[Tutor] Apply()
Danny Yoo
dyoo@hkn.eecs.berkeley.edu
Thu Feb 6 02:46:02 2003
On Wed, 5 Feb 2003, Erik Price wrote:
> > Instead of a series of if ... elif statements you use apply to "apply"
> > the chosen function to the arguments.
>
> That's nifty ... thanks for explaining. But I don't see it in the index
> of the Python docs on the web site. Is that something that isn't in
> Python yet, or... ?
Hi Eric,
Ok, found it!
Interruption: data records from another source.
(** * Surveyor: the Microsoft Defender for Endpoint product adapter

    A shallow embedding of [products/microsoft_defender_for_endpoints.py]
    and the properties its specification states about it.

    Python strings are [string]s whose characters are code points below 256;
    a [dict] is an association list in insertion order (what [items()]
    iterates); calls on collaborators ([_echo], [log], [requests.post],
    [_add_results]) are recorded in a trace; exceptions are an outcome of
    the computation, and a pending Ctrl-C is part of the world. *)

From Stdlib Require Import String Ascii List ZArith Bool Lia Permutation DecimalString.
From ExtLib Require Import Structures.Monad Structures.MonadExc.
Import ListNotations.
Import MonadNotation.
Open Scope string_scope.
Open Scope monad_scope.

Set Implicit Arguments.
Set Warnings "-register-all".

(* ===================================================================== *)
(** ** Python values *)
(* ===================================================================== *)

(** [str.isspace] on the code points below 256: TAB..CR, FS..US, SPACE,
    NEL and NBSP. *)
Definition isspace (c : ascii) : bool :=
  let n := nat_of_ascii c in
  (((9 <=? n) && (n <=? 13)) || ((28 <=? n) && (n <=? 32))
   || (n =? 133) || (n =? 160))%nat.

(** [str.rstrip()] with no argument. *)
Fixpoint rstrip (s : string) : string :=
  match s with
  | EmptyString => EmptyString
  | String c s' =>
      match rstrip s' with
      | EmptyString => if isspace c then EmptyString else String c EmptyString
      | r => String c r
      end
  end.

(** [str(n)] for an [int]. *)
Definition str_int (n : Z) : string := NilZero.string_of_int (Z.to_int n).

(** A double quote character on its own. *)
Definition dquote : string := String "034"%char EmptyString.

(** [sep.join(parts)]. *)
Definition join (sep : string) (parts : list string) : string :=
  String.concat sep parts.

(** Iterating a [str] yields its characters as one-character strings. *)
Fixpoint chars (s : string) : list string :=
  match s with
  | EmptyString => []
  | String c s' => String c EmptyString :: chars s'
  end.

(** A decoded JSON document ([response.json()]).  Numbers with a fraction
    are left out: they would need floating point. *)
Inductive json : Type :=
| JNull
| JBool (b : bool)
| JInt (n : Z)
| JStr (s : string)
| JList (items : list json)
| JDict (members : list (string * json)).

(** Lookup in a [dict] with [str] keys. *)
Fixpoint lookup {V : Type} (key : string) (d : list (string * V)) : option V :=
  match d with
  | [] => None
  | (k, v) :: d' => if String.eqb k key then Some v else lookup key d'
  end.

(** A value of a base filter: what the command line hands over, a number
    ([days], [minutes]) or text ([hostname], [username]). *)
Inductive Value : Type :=
| VInt (n : Z)
| VStr (s : string).

(** [f'{value}'] *)
Definition format_value (v : Value) : string :=
  match v with
  | VInt n => str_int n
  | VStr s => s
  end.

(** The value under a key of the criteria: a list of strings, or one
    string ([isinstance(terms, list)] tells them apart). *)
Inductive Terms : Type :=
| TermList (l : list string)
| TermStr (s : string).

Definition BaseFilters := list (string * Value).
Definition SearchCriteria := list (string * Terms).

(** What [for term in terms] iterates. *)
Definition iter_terms (t : Terms) : list string :=
  match t with
  | TermList l => l
  | TermStr s => chars s
  end.

(* ===================================================================== *)
(** ** Collaborators from [common] *)
(* ===================================================================== *)

(** Modelled from the spec: [common.Tag] is not part of the sources; the
    specification calls it a caller-supplied label. *)
Definition Tag := string.

(** Modelled from the spec: [common.Result] is not part of the sources.
    The specification gives a normalized tuple of a device, an account, a
    command line, a path and a tuple of extra columns, compared as a
    whole.  The fields are in the order in which [_post_advanced_query]
    passes them. *)
Record Result : Type := mkResult {
  device : json;
  account : json;
  command_line : json;
  path : json;
  other_data : list json
}.

(** Exceptions.  [KeyboardInterrupt] is the only one here that is not an
    [Exception]. *)
Inductive exn : Type :=
| KeyboardInterrupt
| ValueError (message : string)
| KeyError (key : string)
| TypeError
| JSONDecodeError
| RequestException.

Definition is_Exception (e : exn) : bool :=
  match e with
  | KeyboardInterrupt => false
  | _ => true
  end.

Definition is_KeyboardInterrupt (e : exn) : bool :=
  match e with
  | KeyboardInterrupt => true
  | _ => false
  end.

(** The level argument of [_echo]; [DEFAULT] when the call gives none. *)
Inductive level : Type := DEFAULT | WARNING.

(** A Python [dict] of strings, such as a request body or headers. *)
Definition strdict := list (string * string).

(** What the run does to its collaborators, in order. *)
Inductive event : Type :=
| Echo (message : string) (lvl : level)           (* self._echo(message, lvl) *)
| LogDebug (message : string)                     (* self.log.debug(message) *)
| LogException (e : exn)                          (* self.log.exception(e) *)
| Post (url : string) (data headers : strdict)    (* requests.post(url, ...) *)
| AddResults (results : list Result) (tag : Tag). (* self._add_results(results, tag) *)

(* ===================================================================== *)
(** ** Sets of results *)
(* ===================================================================== *)

(** [hash(x)] succeeds on [None], [bool], [int] and [str]; a [list] or a
    [dict] is unhashable. *)
Definition hashable (j : json) : bool :=
  match j with
  | JList _ | JDict _ => false
  | _ => true
  end.

(** [a == b] on hashable values: [True == 1] and [False == 0]. *)
Definition py_eqb (a b : json) : bool :=
  match a, b with
  | JNull, JNull => true
  | JBool x, JBool y => Bool.eqb x y
  | JBool x, JInt n | JInt n, JBool x => Z.eqb (if x then 1 else 0) n
  | JInt n, JInt m => Z.eqb n m
  | JStr s, JStr t => String.eqb s t
  | _, _ => false
  end.

Fixpoint py_eqb_list (l m : list json) : bool :=
  match l, m with
  | [], [] => true
  | a :: l', b :: m' => py_eqb a b && py_eqb_list l' m'
  | _, _ => false
  end.

(** Equality of two results: all fields, in order. *)
Definition Result_eqb (r s : Result) : bool :=
  py_eqb (device r) (device s) && py_eqb (account r) (account s)
  && py_eqb (command_line r) (command_line s) && py_eqb (path r) (path s)
  && py_eqb_list (other_data r) (other_data s).

Definition Result_hashable (r : Result) : bool :=
  hashable (device r) && hashable (account r) && hashable (command_line r)
  && hashable (path r) && forallb hashable (other_data r).

(** A [set] of results: its elements in insertion order, no two equal. *)
Definition pyset := list Result.

(** [s.add(r)], for a hashable [r]: an element equal to [r] stays. *)
Definition set_insert (r : Result) (s : pyset) : pyset :=
  if existsb (Result_eqb r) s then s else (s ++ [r])%list.

(** What the Python runtime decides and the program does not see: how a
    JSON value and an exception print inside an f-string, and the order in
    which a set is iterated. *)
Class Runtime : Type := {
  str_json : json -> string;
  str_exn : exn -> string;
  iter_set : pyset -> list Result;
  iter_set_perm : forall s, Permutation (iter_set s) s
}.

(* ===================================================================== *)
(** ** The world and the monad of programs *)
(* ===================================================================== *)

Inductive outcome (A : Type) : Type :=
| Ret (a : A)
| Raise (e : exn).
Arguments Ret {A} a.
Arguments Raise {A} e.

(** [sigint = Some n]: the user presses Ctrl-C, and [KeyboardInterrupt] is
    raised once the program has passed [n] more of the points where it can
    observe it (a loop head or a call on a collaborator), at the next one.
    [sigint = None]: the user does not interrupt.  [heap] holds the sets
    the program has created, by reference. *)
Record world : Type := mkWorld {
  sigint : option nat;
  trace : list event;
  heap : list pyset
}.

Definition M (A : Type) : Type := world -> outcome A * world.

#[export] Instance Monad_M : Monad M := {
  ret := fun A (a : A) w => (Ret a, w);
  bind := fun A B (m : M A) (k : A -> M B) w =>
            match m w with
            | (Ret a, w') => k a w'
            | (Raise e, w') => (Raise e, w')
            end
}.

#[export] Instance MonadExc_M : MonadExc exn M := {
  raise := fun A e w => (Raise e, w);
  catch := fun A (m : M A) (h : exn -> M A) w =>
             match m w with
             | (Ret a, w') => (Ret a, w')
             | (Raise e, w') => h e w'
             end
}.

(** [try: body except KeyboardInterrupt: handler] *)
Definition try_except_KeyboardInterrupt (body handler : M unit) : M unit :=
  catch body (fun e => if is_KeyboardInterrupt e then handler else raise e).

(** A value that evaluating an expression gave, or the exception it raised. *)
Definition lift {A : Type} (o : outcome A) : M A := fun w => (o, w).

(** A point where a pending Ctrl-C is observed. *)
Definition tick : M unit := fun w =>
  match sigint w with
  | None => (Ret tt, w)
  | Some 0 => (Raise KeyboardInterrupt, mkWorld None (trace w) (heap w))
  | Some (S n) => (Ret tt, mkWorld (Some n) (trace w) (heap w))
  end.

(** A call on a collaborator. *)
Definition call (e : event) : M unit :=
  tick ;; fun w => (Ret tt, mkWorld (sigint w) (trace w ++ [e])%list (heap w)).

Definition _echo (message : string) (lvl : level) : M unit := call (Echo message lvl).
Definition log_debug (message : string) : M unit := call (LogDebug message).
Definition log_exception (e : exn) : M unit := call (LogException e).
Definition _add_results (results : list Result) (tag : Tag) : M unit :=
  call (AddResults results tag).

(** [for x in xs: body], with a variable [acc] that the body updates. *)
Fixpoint for_in {A S : Type} (xs : list A) (acc : S) (body : S -> A -> M S) : M S :=
  match xs with
  | [] => tick ;; ret acc
  | x :: xs' => tick ;; acc' <- body acc x ;; for_in xs' acc' body
  end.

(** [for x in xs: body] *)
Definition for_each {A : Type} (xs : list A) (body : A -> M unit) : M unit :=
  for_in xs tt (fun _ x => body x).

(** [set()]: a reference to a new, empty set. *)
Definition new_set : M nat := fun w =>
  (Ret (length (heap w)), mkWorld (sigint w) (trace w) (heap w ++ [[]])%list).

Fixpoint update {A : Type} (i : nat) (f : A -> A) (l : list A) : list A :=
  match l, i with
  | [], _ => []
  | x :: l', 0 => f x :: l'
  | x :: l', S i' => x :: update i' f l'
  end.

(** [results.add(r)] *)
Definition set_add (ref : nat) (r : Result) : M unit := fun w =>
  if Result_hashable r
  then (Ret tt, mkWorld (sigint w) (trace w) (update ref (set_insert r) (heap w)))
  else (Raise TypeError, w).

(** [list(results)] *)
Definition list_of_set `{Runtime} (ref : nat) : M (list Result) := fun w =>
  (Ret (iter_set (nth ref (heap w) [])), w).

(* ===================================================================== *)
(** ** The adapter *)
(* ===================================================================== *)

Record mapping : Type := mkMapping {
  table : string;
  field : string;
  additional : option string;
  projections : list string
}.

Definition PARAMETER_MAPPING : list (string * mapping) :=
  [ ("process_name", mkMapping "DeviceProcessEvents" "FolderPath" None
       ["DeviceName"; "AccountName"; "FolderPath"; "ProcessCommandLine"]);
    ("filemod", mkMapping "DeviceFileEvents" "FolderPath" None
       ["DeviceName"; "InitiatingProcessAccountName"; "InitatingProcessFolderPath";
        "ProcessCommandLine"]);
    ("ipaddr", mkMapping "DeviceNetworkEvents" "RemoteIP" None
       ["DeviceName"; "InitiatingProcessAccountName"; "InitatingProcessFolderPath";
        "ProcessCommandLine"]);
    ("cmdline", mkMapping "DeviceProcessEvents" "ProcessCommandLine" None
       ["DeviceName"; "AccountName"; "FolderPath"; "ProcessCommandLine"]);
    ("digsig_publisher", mkMapping "DeviceFileCertificateInfo" "Signer"
       (Some "| join kind=inner DeviceProcessEvents on $left.SHA1 == $right.SHA1")
       ["DeviceName"; "AccountName"; "FolderPath"; "ProcessCommandLine"]);
    ("domain", mkMapping "DeviceNetworkEvents" "RemoteUrl" None
       ["DeviceName"; "InitiatingProcessAccountName"; "InitatingProcessFolderPath";
        "ProcessCommandLine"]);
    ("internal_name", mkMapping "DeviceProcessEvents" "ProcessVersionInfoInternalFileName" None
       ["DeviceName"; "AccountName"; "FolderPath"; "ProcessCommandLine"]);
    ("md5", mkMapping "DeviceProcessEvents" "MD5" None
       ["DeviceName"; "AccountName"; "FolderPath"; "ProcessCommandLine"]);
    ("sha1", mkMapping "DeviceProcessEvents" "SHA1" None
       ["DeviceName"; "AccountName"; "FolderPath"; "ProcessCommandLine"]);
    ("sha256", mkMapping "DeviceProcessEvents" "SHA256" None
       ["DeviceName"; "AccountName"; "FolderPath"; "ProcessCommandLine"]) ].

(** The class attribute [product]. *)
Definition product : string := "dfe".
Here you go:
http://www.python.org/doc/lib/built-in-funcs.html#l2h-4
apply() is one of those functions that you might see in a lot of
functional programming, but it's not as common in Python because there's
an alternative syntax for it.
Rather than explain it, here's an example that shows it. *grin*
###
>>> def add(*args):
... sum = 0
... for num in args:
... sum = sum + num
... return sum
...
>>> def neg(x):
... return -x
...
>>> import sys
>>> cmds = { 'add' : add,
... 'neg' : neg,
... 'quit' : sys.exit }
>>> def loop():
... while 1:
... statement = raw_input("> ")
... (c, rest) = (statement.split()[0],
... map(float, statement.split()[1:]))
... print cmds[c](*rest)
...
>>> loop()
> add 3 4 5 6 7 8 9 10
52.0
> neg 42
-42.0
> quit 0
0.0
###
The part that would normally involve 'apply()' is the line:
print cmds[c](*rest)
With apply(), that might look like:
print apply(cmds[c], rest)
Hope this helps!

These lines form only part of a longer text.